##### Dataset records
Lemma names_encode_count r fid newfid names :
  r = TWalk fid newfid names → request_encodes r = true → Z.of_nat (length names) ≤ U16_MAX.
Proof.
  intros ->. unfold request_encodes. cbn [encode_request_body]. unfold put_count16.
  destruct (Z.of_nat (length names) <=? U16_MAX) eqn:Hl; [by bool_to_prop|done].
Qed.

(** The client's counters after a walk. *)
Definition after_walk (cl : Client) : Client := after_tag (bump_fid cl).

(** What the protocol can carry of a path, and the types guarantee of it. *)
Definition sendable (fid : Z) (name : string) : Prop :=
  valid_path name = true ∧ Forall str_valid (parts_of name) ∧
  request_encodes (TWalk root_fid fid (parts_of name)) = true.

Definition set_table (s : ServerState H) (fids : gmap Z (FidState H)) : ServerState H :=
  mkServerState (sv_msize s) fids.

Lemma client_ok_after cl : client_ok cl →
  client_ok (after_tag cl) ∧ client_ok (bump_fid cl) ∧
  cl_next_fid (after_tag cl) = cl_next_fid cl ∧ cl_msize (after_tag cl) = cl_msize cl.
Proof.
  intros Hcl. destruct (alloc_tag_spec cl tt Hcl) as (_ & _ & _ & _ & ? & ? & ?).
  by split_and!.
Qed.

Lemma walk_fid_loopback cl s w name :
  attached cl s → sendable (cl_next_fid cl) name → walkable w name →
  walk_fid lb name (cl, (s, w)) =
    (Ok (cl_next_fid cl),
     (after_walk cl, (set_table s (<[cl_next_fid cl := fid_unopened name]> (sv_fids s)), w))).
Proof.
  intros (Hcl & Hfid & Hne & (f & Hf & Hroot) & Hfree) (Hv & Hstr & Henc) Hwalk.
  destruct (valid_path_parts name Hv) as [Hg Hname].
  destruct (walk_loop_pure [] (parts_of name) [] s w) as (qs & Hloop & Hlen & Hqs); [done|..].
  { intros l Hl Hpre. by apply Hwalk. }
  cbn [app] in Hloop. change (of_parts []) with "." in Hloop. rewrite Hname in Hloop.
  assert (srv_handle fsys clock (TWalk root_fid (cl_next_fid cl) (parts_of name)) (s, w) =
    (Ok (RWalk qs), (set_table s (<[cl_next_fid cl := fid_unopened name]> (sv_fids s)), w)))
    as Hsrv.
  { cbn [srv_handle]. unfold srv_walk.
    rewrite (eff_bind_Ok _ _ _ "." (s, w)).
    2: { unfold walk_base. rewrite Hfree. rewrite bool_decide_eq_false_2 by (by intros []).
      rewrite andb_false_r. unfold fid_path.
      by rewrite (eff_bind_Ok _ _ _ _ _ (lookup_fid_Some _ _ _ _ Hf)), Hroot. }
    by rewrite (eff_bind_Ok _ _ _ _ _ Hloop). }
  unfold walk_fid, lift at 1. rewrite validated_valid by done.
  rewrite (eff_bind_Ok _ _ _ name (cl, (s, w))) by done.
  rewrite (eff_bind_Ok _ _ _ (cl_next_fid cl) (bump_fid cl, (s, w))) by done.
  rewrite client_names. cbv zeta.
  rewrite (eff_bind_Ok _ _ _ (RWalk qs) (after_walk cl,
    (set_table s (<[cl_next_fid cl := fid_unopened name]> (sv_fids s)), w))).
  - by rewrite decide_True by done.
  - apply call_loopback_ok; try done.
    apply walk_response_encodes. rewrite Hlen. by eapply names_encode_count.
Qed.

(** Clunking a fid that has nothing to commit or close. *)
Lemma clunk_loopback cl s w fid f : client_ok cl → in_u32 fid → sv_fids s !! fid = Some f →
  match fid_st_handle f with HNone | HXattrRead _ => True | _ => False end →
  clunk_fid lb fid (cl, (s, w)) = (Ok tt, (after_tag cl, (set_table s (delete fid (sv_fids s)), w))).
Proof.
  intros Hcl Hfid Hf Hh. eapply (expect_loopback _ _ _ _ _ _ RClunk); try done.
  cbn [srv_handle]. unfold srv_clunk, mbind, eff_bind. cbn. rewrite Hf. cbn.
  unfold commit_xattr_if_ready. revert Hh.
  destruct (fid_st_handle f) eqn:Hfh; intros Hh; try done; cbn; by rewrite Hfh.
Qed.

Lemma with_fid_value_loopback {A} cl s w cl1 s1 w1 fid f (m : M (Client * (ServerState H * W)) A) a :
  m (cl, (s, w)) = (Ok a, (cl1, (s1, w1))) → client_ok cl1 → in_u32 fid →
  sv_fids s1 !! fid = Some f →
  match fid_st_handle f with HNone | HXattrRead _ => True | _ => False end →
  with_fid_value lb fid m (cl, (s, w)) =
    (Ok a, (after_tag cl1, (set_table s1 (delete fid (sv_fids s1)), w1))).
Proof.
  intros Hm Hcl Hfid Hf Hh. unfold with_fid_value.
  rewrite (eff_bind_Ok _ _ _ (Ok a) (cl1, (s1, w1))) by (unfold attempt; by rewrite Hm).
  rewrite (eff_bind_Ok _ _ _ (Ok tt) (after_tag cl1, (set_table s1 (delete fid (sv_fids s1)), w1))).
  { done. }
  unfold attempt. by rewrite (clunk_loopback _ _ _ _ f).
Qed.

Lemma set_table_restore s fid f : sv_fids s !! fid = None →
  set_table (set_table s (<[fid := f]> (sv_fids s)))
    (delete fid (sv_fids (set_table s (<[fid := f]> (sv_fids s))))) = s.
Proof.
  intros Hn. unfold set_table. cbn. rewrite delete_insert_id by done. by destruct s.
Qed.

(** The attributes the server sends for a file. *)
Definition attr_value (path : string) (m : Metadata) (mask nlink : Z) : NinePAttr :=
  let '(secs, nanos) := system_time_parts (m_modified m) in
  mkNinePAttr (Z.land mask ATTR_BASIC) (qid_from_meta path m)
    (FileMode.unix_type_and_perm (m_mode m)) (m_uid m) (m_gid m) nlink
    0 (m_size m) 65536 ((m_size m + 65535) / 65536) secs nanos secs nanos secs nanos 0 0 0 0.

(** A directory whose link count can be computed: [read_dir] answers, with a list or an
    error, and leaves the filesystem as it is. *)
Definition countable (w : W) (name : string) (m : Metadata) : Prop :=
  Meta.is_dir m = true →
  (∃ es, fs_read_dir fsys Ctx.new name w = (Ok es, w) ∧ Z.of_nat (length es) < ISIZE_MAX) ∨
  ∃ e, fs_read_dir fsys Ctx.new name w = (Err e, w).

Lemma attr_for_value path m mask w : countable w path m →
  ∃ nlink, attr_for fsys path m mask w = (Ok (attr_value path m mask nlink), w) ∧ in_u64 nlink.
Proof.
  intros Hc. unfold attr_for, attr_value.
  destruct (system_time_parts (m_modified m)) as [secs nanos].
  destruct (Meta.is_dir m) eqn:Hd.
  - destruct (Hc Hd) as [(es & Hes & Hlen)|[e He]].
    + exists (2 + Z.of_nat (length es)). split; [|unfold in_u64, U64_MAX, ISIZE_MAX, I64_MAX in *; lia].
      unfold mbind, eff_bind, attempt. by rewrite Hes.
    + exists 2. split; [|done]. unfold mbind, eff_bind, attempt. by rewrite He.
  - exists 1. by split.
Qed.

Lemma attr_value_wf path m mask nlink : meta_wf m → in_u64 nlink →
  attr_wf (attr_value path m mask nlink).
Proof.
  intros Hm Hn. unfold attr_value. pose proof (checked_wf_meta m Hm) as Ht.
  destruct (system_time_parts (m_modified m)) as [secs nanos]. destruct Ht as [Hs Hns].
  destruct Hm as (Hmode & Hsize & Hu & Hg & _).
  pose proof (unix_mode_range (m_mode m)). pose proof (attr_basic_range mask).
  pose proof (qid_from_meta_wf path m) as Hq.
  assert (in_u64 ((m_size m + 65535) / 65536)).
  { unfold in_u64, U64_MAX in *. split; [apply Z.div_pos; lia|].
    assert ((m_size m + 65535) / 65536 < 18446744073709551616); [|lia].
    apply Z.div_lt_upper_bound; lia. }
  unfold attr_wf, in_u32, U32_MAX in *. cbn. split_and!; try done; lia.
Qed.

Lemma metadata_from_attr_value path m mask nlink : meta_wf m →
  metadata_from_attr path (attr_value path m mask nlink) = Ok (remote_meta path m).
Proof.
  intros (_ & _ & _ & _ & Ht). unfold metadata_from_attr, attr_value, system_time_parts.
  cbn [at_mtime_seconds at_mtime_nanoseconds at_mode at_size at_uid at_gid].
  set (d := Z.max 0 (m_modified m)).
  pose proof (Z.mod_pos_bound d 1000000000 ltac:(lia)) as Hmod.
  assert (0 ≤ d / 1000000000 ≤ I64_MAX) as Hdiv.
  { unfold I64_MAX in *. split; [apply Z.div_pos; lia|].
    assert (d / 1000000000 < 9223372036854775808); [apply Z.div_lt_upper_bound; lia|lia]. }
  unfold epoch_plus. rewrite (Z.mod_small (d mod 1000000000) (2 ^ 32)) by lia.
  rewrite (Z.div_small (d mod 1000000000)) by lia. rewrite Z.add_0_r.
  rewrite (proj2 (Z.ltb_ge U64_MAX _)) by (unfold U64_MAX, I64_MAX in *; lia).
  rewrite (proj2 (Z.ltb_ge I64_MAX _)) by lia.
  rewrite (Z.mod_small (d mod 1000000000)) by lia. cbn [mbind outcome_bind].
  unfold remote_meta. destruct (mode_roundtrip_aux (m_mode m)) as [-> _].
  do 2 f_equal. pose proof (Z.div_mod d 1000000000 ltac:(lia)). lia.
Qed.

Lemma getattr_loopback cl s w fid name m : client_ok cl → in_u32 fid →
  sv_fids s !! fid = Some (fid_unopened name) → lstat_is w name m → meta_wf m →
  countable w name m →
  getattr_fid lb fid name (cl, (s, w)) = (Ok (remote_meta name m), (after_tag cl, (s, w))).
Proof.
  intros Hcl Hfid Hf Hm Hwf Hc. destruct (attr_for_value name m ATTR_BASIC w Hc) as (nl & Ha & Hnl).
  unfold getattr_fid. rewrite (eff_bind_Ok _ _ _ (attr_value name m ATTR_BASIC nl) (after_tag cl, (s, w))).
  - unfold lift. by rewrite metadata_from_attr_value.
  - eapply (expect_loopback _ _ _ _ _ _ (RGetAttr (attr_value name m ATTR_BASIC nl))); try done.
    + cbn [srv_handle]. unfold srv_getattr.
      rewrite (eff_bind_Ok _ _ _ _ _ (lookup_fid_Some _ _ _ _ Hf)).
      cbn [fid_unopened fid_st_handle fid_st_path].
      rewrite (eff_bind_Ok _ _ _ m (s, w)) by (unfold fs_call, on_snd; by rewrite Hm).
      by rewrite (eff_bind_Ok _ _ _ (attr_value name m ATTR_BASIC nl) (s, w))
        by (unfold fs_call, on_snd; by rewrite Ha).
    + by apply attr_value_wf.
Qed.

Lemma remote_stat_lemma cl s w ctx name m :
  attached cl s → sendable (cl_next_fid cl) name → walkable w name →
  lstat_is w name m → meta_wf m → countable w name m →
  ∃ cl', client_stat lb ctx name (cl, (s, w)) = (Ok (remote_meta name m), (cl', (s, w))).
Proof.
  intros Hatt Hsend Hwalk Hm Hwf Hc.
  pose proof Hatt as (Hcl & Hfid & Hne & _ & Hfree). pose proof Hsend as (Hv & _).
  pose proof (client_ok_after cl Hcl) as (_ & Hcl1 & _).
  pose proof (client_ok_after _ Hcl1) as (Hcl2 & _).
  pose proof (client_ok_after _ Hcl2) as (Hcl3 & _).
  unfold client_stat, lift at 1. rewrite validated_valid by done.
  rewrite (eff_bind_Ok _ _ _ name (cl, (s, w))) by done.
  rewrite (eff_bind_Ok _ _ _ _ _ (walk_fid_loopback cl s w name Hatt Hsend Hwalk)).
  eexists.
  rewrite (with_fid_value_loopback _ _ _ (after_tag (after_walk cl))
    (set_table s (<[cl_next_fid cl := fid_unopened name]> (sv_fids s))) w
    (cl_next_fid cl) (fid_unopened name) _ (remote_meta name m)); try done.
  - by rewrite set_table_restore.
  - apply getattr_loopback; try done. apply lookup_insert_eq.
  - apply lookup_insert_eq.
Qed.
##########
— Exercise aim —
Count the lines in the records that include the word "nlink". Report the total alone.

— Solution to the problem —
7